On Maundy Thursday, I’m always glad that by the time Acts 2:42 came around, the Church had decided that the mandate of Jesus was around the bread and wine, the body and blood, the Eucharist, the great thanksgiving and not the acts of service in washing one another’s feet. Feet are gross, no matter how pedicured they may be.
So when I read the Maundy Thursday Gospel narratives, I’m always drawn toward the institution of the Lord’s supper and the various ways that tradition gets passed down by the Synoptics, by John, by Luke in Acts and by Paul in his letters. This morning, as I read over Mark’s account, I’m struck by Jesus’ closing remarks, words that do not get repeated in any Eucharistic Prayer that I know of.

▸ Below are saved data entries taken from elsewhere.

Lemma send_analog_run (transport : hw_call -> bool) limits fp i ad fs ws ws' fs' :
  NoDup (map fst ad) ->
  send_analog transport limits fp i ad fs ws = (ws', Ok fs') ->
  (forall o d, In (o, d) ad -> np_any_ne Qeq_bool d (sc_data (smart ws') !! o) = false)
  /\ sc_clocks (smart ws') = sc_clocks (smart ws).
Proof.
  revert i fs ws. induction ad as [|[o d] rest IH]; intros i fs ws Hnd H.
  - injection H as <- <-. split; [intros ? ? []|reflexivity].
  - simpl in Hnd. apply NoDup_cons in Hnd as [Ho Hnd].
    assert (Ho' : ~ In o (map fst rest)) by (by rewrite <- list_elem_of_In).
    rewrite send_analog_cons in H.
    assert (Hkeep : forall ws1 fs1 i1,
              send_analog transport limits fp i1 rest fs1 ws1 = (ws', Ok fs') ->
              np_any_ne Qeq_bool d (sc_data (smart ws1) !! o) = false ->
              sc_clocks (smart ws1) = sc_clocks (smart ws) ->
              (forall o' d', In (o', d') ((o, d) :: rest) ->
                 np_any_ne Qeq_bool d' (sc_data (smart ws') !! o') = false)
              /\ sc_clocks (smart ws') = sc_clocks (smart ws)).
    { intros ws1 fs1 i1 Hr Hd Hc.
      (* the entry [o] is not written again by the rest of the loop *)
      assert (Hun : sc_data (smart ws') !! o = sc_data (smart ws1) !! o).
      { clear -Hr Ho'. revert i1 fs1 ws1 Hr.
        induction rest as [|[o2 d2] rest2 IH2]; intros i1 fs1 ws1 Hr.
        - by injection Hr as <- <-.
        - simpl in Ho'. rewrite send_analog_cons in Hr.
          destruct (fp || np_any_ne Qeq_bool d2 (sc_data (smart ws1) !! o2)).
          + destruct (List.last (map Some d2) None); [|congruence].
            destruct (match group_get o2 limits with Some lim => lim | None => (0%Q, 5%Q) end)
              as [mn mx]. cbn beta iota zeta in Hr.
            destruct (transport (SendAnalogData 0 i1 mn mx d2)); [|congruence].
            rewrite (IH2 ltac:(tauto) _ _ _ Hr). simpl.
            rewrite lookup_insert_ne; [reflexivity|]. intros ->. tauto.
          + exact (IH2 ltac:(tauto) _ _ _ Hr). }
      destruct (IH _ _ _ Hnd Hr) as [B1 B2]. split.
      - intros o' d' [E|Hin]; [injection E as <- <-; by rewrite Hun|by apply B1].
      - by rewrite B2. }
    destruct (fp || np_any_ne Qeq_bool d (sc_data (smart ws) !! o)) eqn:Ed.
    + destruct (List.last (map Some d) None); [|congruence].
      destruct (match group_get o limits with Some lim => lim | None => (0%Q, 5%Q) end)
        as [mn mx]. cbn beta iota zeta in H.
      destruct (transport (SendAnalogData 0 i mn mx d)); [|congruence].
      apply (Hkeep _ _ _ H); simpl; [|reflexivity].
      rewrite lookup_insert_eq. apply np_any_ne_self. intros x. apply Qeq_bool_refl.
    + apply (Hkeep _ _ _ H); [|reflexivity]. by apply orb_false_iff in Ed as [_ Ed].
Qed.

Lemma send_clocks_quiet (transport : hw_call -> bool) ad i clocks fs ws :
  (forall o c, In (o, c) clocks ->
     np_any_ne tick_eqb c (sc_clocks (smart ws) !! o) = false
     /\ (group_get o ad = None -> c <> [])) ->
  exists fs', send_clocks transport ad false i clocks fs ws = (ws, Ok fs').
Proof.
  revert i fs. induction clocks as [|[o c] rest IH]; intros i fs H; [by eexists|].
  rewrite send_clocks_cons. cbv zeta.
  destruct (H o c (or_introl eq_refl)) as [Hd Hne]. rewrite Hd. simpl.
  assert (Hr : forall o' c', In (o', c') rest ->
                 np_any_ne tick_eqb c' (sc_clocks (smart ws) !! o') = false
                 /\ (group_get o' ad = None -> c' <> []))
    by (intros; apply H; by right).
  destruct (group_get o ad) eqn:Eg; [apply IH, Hr|].
  destruct c as [|c0 c']; [exfalso; exact (Hne eq_refl eq_refl)|]. apply IH, Hr.
Qed.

“”I tell you the truth, I will not drink again of the fruit of the vine until that day when I drink it anew in the kingdom of God.”

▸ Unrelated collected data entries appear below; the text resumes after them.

(** * Thumbnail composition engine of [app.py]

    A shallow embedding of the functions [get_emoji_image],
    [create_gradient_background], [create_emoji_background], [wrap_text],
    [add_text_overlay] and [create_thumbnail], followed by the properties
    of the composition engine.

    Conventions.
    - Python [int] is [Z]; [//] is [Z.div] (floor division).
    - Python [float] is IEEE 754 binary64, computed with the executable
      operations of [SpecFloat] at precision 53 and exponent bound 1024.
    - Python [str] is a list of Unicode code points.
    - Exceptions are explicit: a computation returns [Ok v] or [Raise e],
      and the state it has reached survives a raised exception, as it does
      in Python.
    - Everything the program obtains from outside (random draws, HTTP
      answers, image decoding, installed fonts, font metrics) is read from
      an environment record [Env].
    - Console and Streamlit notices ([print], [st.info], [st.warning]) have
      no influence on the image and are left out. *)

From Stdlib Require Import ZArith NArith List String Lia Bool HexadecimalString.
From Stdlib Require Import Sorted Permutation.
From Stdlib Require Import Floats.SpecFloat.
From stdpp Require Import base list gmap strings.

Local Open Scope Z_scope.

(** ** Exceptions *)

Inductive exn : Set :=
| TypeError
| ValueError
| OverflowError
| ZeroDivisionError
| IndexError
| OSError
| RequestException
| UnidentifiedImageError.

Inductive result (A : Type) : Type :=
| Ok (a : A)
| Raise (e : exn).
Arguments Ok {A} a.
Arguments Raise {A} e.

Definition is_ok {A} (r : result A) : bool :=
  match r with Ok _ => true | Raise _ => false end.

Definition rbind {A B} (r : result A) (k : A -> result B) : result B :=
  match r with
  | Ok a => k a
  | Raise e => Raise e
  end.

Declare Scope result_scope.
Delimit Scope result_scope with res.
Notation "'let?' x ':=' c 'in' k" :=
  (rbind c (fun x => k))
  (at level 10, x pattern, c at level 100, k at level 200) : result_scope.

(** [[f(x) for x in l]] where [f] may raise. *)
Fixpoint rmap {A B} (f : A -> result B) (l : list A) : result (list B) :=
  match l with
  | [] => Ok []
  | a :: l' =>
      match f a with
      | Ok b =>
          match rmap f l' with
          | Ok bs => Ok (b :: bs)
          | Raise e => Raise e
          end
      | Raise e => Raise e
      end
  end.

(** [range(n)] *)
Definition range (n : Z) : list Z := map Z.of_nat (seq 0 (Z.to_nat n)).

(** [range(a, b)] *)
Definition range2 (a b : Z) : list Z := map (fun k => a + k) (range (b - a)).

(** ** Python floats *)

Module PyFloat.

Definition prec : Z := 53.
Definition emax : Z := 1024.

Definition float : Set := spec_float.

(** An integer as an unrounded operand (mantissa [|n|], exponent 0). *)
Definition exact_of_Z (n : Z) : float :=
  match n with
  | Z0 => S754_zero false
  | Zpos p => S754_finite false p 0
  | Zneg p => S754_finite true p 0
  end.

(** [float(n)]: nearest double, [OverflowError] beyond the range. *)
Definition of_int (n : Z) : result float :=
  match binary_normalize prec emax n 0 false with
  | S754_infinity _ => Raise OverflowError
  | f => Ok f
  end.

(** [a / b] on two ints: the correctly rounded quotient. *)
Definition truediv (a b : Z) : result float :=
  if b =? 0 then Raise ZeroDivisionError
  else
    match SFdiv prec emax (exact_of_Z a) (exact_of_Z b) with
    | S754_infinity _ => Raise OverflowError
    | f => Ok f
    end.

Definition mul : float -> float -> float := SFmul prec emax.
Definition add : float -> float -> float := SFadd prec emax.
Definition sub : float -> float -> float := SFsub prec emax.

(** [int(x)]: truncation toward zero. *)
Definition to_int (x : float) : result Z :=
  match x with
  | S754_zero _ => Ok 0
  | S754_finite s m e =>
      let a := match e with
               | Zneg k => Z.shiftr (Zpos m) (Zpos k)
               | _ => Z.shiftl (Zpos m) e
               end in
      Ok (if s then - a else a)
  | S754_infinity _ => Raise OverflowError
  | S754_nan => Raise ValueError
  end.

(** [n * x], [n - x] with an int on the left: the int is converted first. *)
Definition int_mul (n : Z) (x : float) : result float :=
  (let? f := of_int n in Ok (mul f x))%res.

Definition int_sub (n : Z) (x : float) : result float :=
  (let? f := of_int n in Ok (sub f x))%res.

(** The decimal literals of the source, each the double nearest to the
    written fraction. *)
Definition lit_0_3 : float := S754_finite false 5404319552844595 (-54).
Definition lit_0_6 : float := S754_finite false 5404319552844595 (-53).
Definition one : float := S754_finite false 4503599627370496 (-52).

End PyFloat.

(** ** Python strings *)

Definition char : Set := N.
Definition str : Set := list char.

(** [ord(s)]: defined on strings of length one only. *)
Definition ord (s : str) : result N :=
  match s with
  | [c] => Ok c
  | _ => Raise TypeError
  end.

(** [format(n, 'x')] *)
Definition format_x (n : N) : string :=
  HexadecimalString.NilZero.string_of_uint (N.to_hex_uint n).

(** [c.isspace()]: the code points [str.split()] treats as separators. *)
Definition isspace (c : char) : bool :=
  let c := Z.of_N c in
  ((9 <=? c) && (c <=? 13)) || ((28 <=? c) && (c <=? 32))
  || (c =? 133) || (c =? 160) || (c =? 5760)
  || ((8192 <=? c) && (c <=? 8202))
  || (c =? 8232) || (c =? 8233) || (c =? 8239) || (c =? 8287) || (c =? 12288).

Definition SPACE : char := 32%N.

(** [text.split()], scanning left to right; [cur] is the word being read,
    most recent character first. *)
Fixpoint split_from (cur : list char) (s : str) : list str :=
  match s with
  | [] => match cur with [] => [] | _ => [rev cur] end
  | c :: s' =>
      if isspace c then
        match cur with
        | [] => split_from [] s'
        | _ => rev cur :: split_from [] s'
        end
      else split_from (c :: cur) s'
  end.

Definition split (s : str) : list str := split_from [] s.

(** [' '.join(ws)] *)
Fixpoint join (ws : list str) : str :=
  match ws with
  | [] => []
  | [w] => w
  | w :: ws' => w ++ SPACE :: join ws'
  end.

(** ** Pillow images *)

Inductive mode : Set := RGB | RGBA | OtherMode.

Definition mode_eqb (a b : mode) : bool :=
  match a, b with
  | RGB, RGB | RGBA, RGBA | OtherMode, OtherMode => true
  | _, _ => false
  end.

Definition rgb : Set := Z * Z * Z.
Definition rgba : Set := Z * Z * Z * Z.

(** A font object: [ImageFont.truetype(path, size)] or
    [ImageFont.load_default()]. *)
Inductive font : Set :=
| FreeTypeFont (path : string) (size : Z)
| DefaultFont.

Inductive ink : Set := White | Black.

(** What an image was created from. *)
Inductive origin : Set :=
| Blank (fill : rgba)            (* [Image.new] *)
| Decoded (content : list Z).    (* [Image.open] on downloaded bytes *)

(** An image is its mode, its dimensions, its origin and the operations
    applied to it since, oldest first. *)
Inductive image : Type :=
| Image (m : mode) (width height : Z) (o : origin) (ops : list op)
with op : Type :=
| PutData (pixels : list rgb)
| Resize (width height : Z)
| Convert (m : mode)
| PutAlpha (table : list Z)
| Ellipse (x0 y0 x1 y1 : Z) (fill : rgba)
| Text (x y : Z) (line : str) (f : font) (fill : ink)
| Paste (im : image) (x y : Z).

Definition im_mode (im : image) : mode := let 'Image m _ _ _ _ := im in m.
Definition im_size (im : image) : Z * Z := let 'Image _ w h _ _ := im in (w, h).
Definition im_origin (im : image) : origin := let 'Image _ _ _ o _ := im in o.
Definition im_ops (im : image) : list op := let 'Image _ _ _ _ ops := im in ops.

(** Apply one more operation to an image. *)
Definition apply_op (o : op) (im : image) : image :=
  let 'Image m w h og ops := im in
  match o with
  | Resize w' h' => Image m w' h' og (ops ++ [o])
  | Convert m' => Image m' w h og (ops ++ [o])
  | _ => Image m w h og (ops ++ [o])
  end.

(** Apply a sequence of operations, in order. *)
Definition add_ops (ops : list op) (im : image) : image :=
  fold_left (fun im o => apply_op o im) ops im.

(** [Image.new(mode, (w, h), fill)] *)
Definition Image_new (m : mode) (w h : Z) (fill : rgba) : result image :=
  if (w <? 0) || (h <? 0) then Raise ValueError
  else Ok (Image m w h (Blank fill) []).

(** [im.resize((w, h), Image.Resampling.LANCZOS)] *)
Definition resize (im : image) (w h : Z) : result image :=
  if (w <=? 0) || (h <=? 0) then Raise ValueError
  else Ok (apply_op (Resize w h) im).

(** ** Program data *)

Record quote : Set := { text : str; importance : Z }.
Record emoji_data : Set := { emoji : str; weight : Z }.

(** A reference to a mutable object of the store. *)
Definition ref : Set := nat.

(** The dictionary [data]: ['quotes'] is a list object that
    [add_text_overlay] sorts in place, ['emojis'] is only read. *)
Record data : Set := { quotes : ref; emojis : list emoji_data }.

Record response : Set := { status_code : Z; content : list Z }.

(** ** Environment and state *)

Record Env : Type := {
  (** the [k]-th raw draw of the random generator *)
  random_source : nat -> Z;
  (** outcome of the [k]-th [requests.get], for the given URL *)
  http_get : nat -> string -> result response;
  (** [Image.open]: mode and size of the decoded picture, if any *)
  image_open : list Z -> option (mode * Z * Z);
  (** whether [ImageFont.truetype(path, size)] succeeds *)
  truetype_ok : string -> Z -> bool;
  (** [textbbox((0, 0), s, font=f)]: left, top, right, bottom *)
  textbbox : font -> str -> Z * Z * Z * Z
}.

Record world : Type := {
  (** number of random draws consumed *)
  w_draws : nat;
  (** URLs requested so far, most recent first *)
  w_requests : list string;
  (** entries of [st.cache_data] for [get_emoji_image] *)
  w_cache : gmap (str * Z) image;
  (** the image objects shared between the pipeline stages *)
  w_images : list image;
  (** the list objects holding quotes *)
  w_lists : list (list quote)
}.

Definition set_draws (n : nat) (w : world) : world :=
  {| w_draws := n; w_requests := w_requests w; w_cache := w_cache w;
     w_images := w_images w; w_lists := w_lists w |}.
Definition set_requests (r : list string) (w : world) : world :=
  {| w_draws := w_draws w; w_requests := r; w_cache := w_cache w;
     w_images := w_images w; w_lists := w_lists w |}.
Definition set_cache (c : gmap (str * Z) image) (w : world) : world :=
  {| w_draws := w_draws w; w_requests := w_requests w; w_cache := c;
     w_images := w_images w; w_lists := w_lists w |}.
Definition set_images (i : list image) (w : world) : world :=
  {| w_draws := w_draws w; w_requests := w_requests w; w_cache := w_cache w;
     w_images := i; w_lists := w_lists w |}.
Definition set_lists (l : list (list quote)) (w : world) : world :=
  {| w_draws := w_draws w; w_requests := w_requests w; w_cache := w_cache w;
     w_images := w_images w; w_lists := l |}.

(** ** Computations with state and exceptions *)

Definition M (A : Type) : Type := world -> result A * world.

Definition ret {A} (a : A) : M A := fun w => (Ok a, w).
Definition raise {A} (e : exn) : M A := fun w => (Raise e, w).
Definition lift {A} (r : result A) : M A := fun w => (r, w).

Definition bind {A B} (c : M A) (k : A -> M B) : M B :=
  fun w =>
    match c w with
    | (Ok a, w') => k a w'
    | (Raise e, w') => (Raise e, w')
    end.

(** [try: c  except: h] *)
Definition try_except {A} (c : M A) (h : exn -> M A) : M A :=
  fun w =>
    match c w with
    | (Ok a, w') => (Ok a, w')
    | (Raise e, w') => h e w'
    end.

Declare Scope M_scope.
Delimit Scope M_scope with M.
Notation "'let!' x ':=' c 'in' k" :=
  (bind c (fun x => k))
  (at level 10, x pattern, c at level 100, k at level 200) : M_scope.

(** [for a in l: body(a)] *)
Fixpoint for_each {A} (l : list A) (body : A -> M unit) : M unit :=
  match l with
  | [] => ret tt
  | a :: l' => (let! _ := body a in for_each l' body)%M
  end.

(** A loop that carries a value from one iteration to the next. *)
Fixpoint for_fold {A S} (l : list A) (body : S -> A -> M S) (s : S) : M S :=
  match l with
  | [] => ret s
  | a :: l' => (let! s' := body s a in for_fold l' body s')%M
  end.

(** ** Library calls that touch the state *)

Section Program.

Context (E : Env).

(** [random._randbelow(n)], for [n > 0] *)
Definition randbelow (n : Z) : M Z :=
  fun w =>
    (Ok (random_source E (w_draws w) mod n), set_draws (S (w_draws w)) w).

(** [random.choice(seq)] *)
Definition random_choice {A} (seq : list A) : M A :=
  match seq with
  | [] => raise IndexError
  | _ =>
      (let! k := randbelow (Z.of_nat (length seq)) in
       match seq !! Z.to_nat k with
       | Some a => ret a
       | None => raise IndexError
       end)%M
  end.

Most read this as an eschatological statement from Jesus, the promise of his Second Coming, but I have a different take on it. In his divinity, Jesus, a full and co-eternal member of the Godhead, exists outside of space and time (as Wayne reminds us, the BCP calls this “in the fullness of time.”) In his humanity, Jesus, joined with our humanity, experiences the effects of time and space. That is to say, we can only experience the eternal God by way of chronological time. So when Jesus says, “I will not drink again until I drink it anew in the kingdom of God,” we think some far off time, but what I think Jesus is saying here is that when he lifts up his spirit, when he descends to the dead, when he waits in the tomb, he will drink of the fruit of the vine because the kingdom of God is at hand.
Tonight, Christians around the world will come to the Table to drink anew the fruit of vine. We do so with confidence and assured of eternal life because Jesus has drank it anew and brought forth the fullness of his Kingdom on the cross.
So come, brothers and sisters, and drink of the cup of abundant life that has been secured in Christ Jesus forever more.